Depending on the circuit design style, dedicated VLSI Neural Networks (DNNs) could be subdivided in two main categories: digital and analog. Digital VLSI NNs (DVNNs) use/operate on digital signals (i.e. signals which can assume only two states, on and off) and over discrete time intervals. Analog VLSI NNs (AVNNs) operate on signals that are graded in their states and continuous in time. Between these two extremes, many VLSI implementations of NNs exist; they can utilize both mechanisms for the coding of information and utilize circuits that operate on digital electrical variables (e.g. for the storage of synaptic values) and others that operate on analog electrical variables (e.g. for the feedforward computations).

DVNNs have been mainly used as hardware accelerators. In principle, using DVNNs it is possible to configure neural architectures of any size with no precision constraints; in practice, silicon area and speed constraints can limit their feasibility.

AVNNs intend to create biologically inspired structured neural systems that perform (specific) computations with high efficiency. Digital and analog VLSI implementations are compared in Table 1.
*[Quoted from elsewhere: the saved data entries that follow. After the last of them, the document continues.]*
(** Every member of [_boto_update_members] and [_boto_delete_members] is
    an attribute the class declares, so reading it from any record never
    raises AttributeError: it yields the record's value, [None] if unset. *)
Theorem boto_members_declared (r : LineageTrialComponent) (m : string)
    (Hm : In m _boto_update_members \/ In m _boto_delete_members) :
  getattr_val r m = Ok (attr r m).
Proof.
  unfold getattr_val, attr.
  destruct (dict_get (instance_dict r) m); [reflexivity|].
  destruct Hm as [Hm|Hm]; simpl in Hm;
    repeat (destruct Hm as [<-|Hm]; [reflexivity|]); contradiction.
Qed.

Lemma boto_members_declared_witness :
  (In "parameters_to_remove" _boto_update_members
   \/ In "parameters_to_remove" _boto_delete_members)
  /\ getattr_val tc0 "parameters_to_remove" = Ok PyNone.
Proof.
  assert (H : In "parameters_to_remove" _boto_update_members
              \/ In "parameters_to_remove" _boto_delete_members)
    by (left; simpl; tauto).
  split; [exact H|].
  apply (boto_members_declared tc0 "parameters_to_remove" H).
Defined.

(** [load(n, s)] passes [_boto_load_method] and [trial_component_name=n]
    to [_construct]: one describe_trial_component call with payload
    {trial_component_name: n} on [s], or on the default session when [s]
    is omitted; a failure of that call propagates unchanged. *)
Theorem load_describe_call
    (boto_api : Session -> string -> list (string * PyVal) ->
                Outcome (list (string * PyVal)))
    (default_session : Session) (n : string) (sarg : option Session)
    (w : World) (e : PyExc) :
  let s := match sarg with Some s => s | None => default_session end in
  calls (snd (load boto_api default_session n sarg w)) =
    CallApi s "describe_trial_component" [("trial_component_name", PyStr n)]
      :: calls w
  /\ (boto_api s "describe_trial_component"
        [("trial_component_name", PyStr n)] = Raise e ->
      fst (load boto_api default_session n sarg w) = Raise e).
Proof.
  intros s. rewrite load_run. fold s. split.
  - destruct (boto_api _ _ _); reflexivity.
  - intros He. rewrite He. reflexivity.
Qed.

Lemma load_describe_call_witness :
  remote_service R_denied sess0 "describe_trial_component"
    [("trial_component_name", PyStr "tc-1")] = Raise AccessDeniedException
  /\ fst (load (remote_service R_denied) sess0 "tc-1" None w_empty)
     = Raise AccessDeniedException.
Proof.
  split; [reflexivity|].
  apply (proj2 (load_describe_call (remote_service R_denied) sess0 "tc-1" None
                  w_empty AccessDeniedException)).
  reflexivity.
Defined.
|                                                  | Digital technology | Analog technology        |
|--------------------------------------------------|--------------------|--------------------------|
| signal representation                            | numbers (symbols)  | physical signals         |
| $\operatorname{time}$                            | sampling           | continuous / sampling    |
| $\operatorname{signal} \operatorname{amplitude}$ | quantized          | continuous / quantized   |
| signal regeneration                              | along path         | m degradation            |
| precision                                        | cheap and easy     | area and power expensive |
| area per processing element                      | large              | small                    |
| transistor mode of operation                     | switch mode        | all modes                |
| design and test                                  | easy               | difficult / expensive    |

Table 1: Digital vs. Analog VLSI Implementations.

We will try to briefly outline which are main features (i.e. drawbacks and advantages) of both implementation approaches and to identify future trends and promising applications. In Sections 2 and 3 we target, respectively, analog and digital implementations.

# 2 Analog VLSI implementations of neural networks

Analog VLSI technology looks attractive for the efficient implementation of artificial neural systems for the following reasons.

- Massively parallel neural systems are efficiently implemented in analog VLSI technology: they can achieve high processing speed. The neural processing elements are smaller than their digital equivalent, so it is possible to integrate on the same chip Neural Networks (NNs) composed of a large number (i.e., thousands) of interconnections (i.e., synapses).
- Fault tolerance: to ensure fault tolerance to the hardware level it is necessary to introduce redundant hardware and, in analog VLSI technology, the cost of additional nodes is relatively low.
- Low power: weak inversion operated MOS transistors reduce the power consumption and achieve low power operation.
- Real-world interface: analog neural networks eliminate the need for A/D and D/A converters and can be directly interfaced to sensors and actuators.

The low values of Signal/Noise (S/N) ratio featured by analog implementations of neurons and synapses are not critical since in a neural system the overall precision in the computation is determined not by the single computational nodes, but by the collective computation of the whole network [31].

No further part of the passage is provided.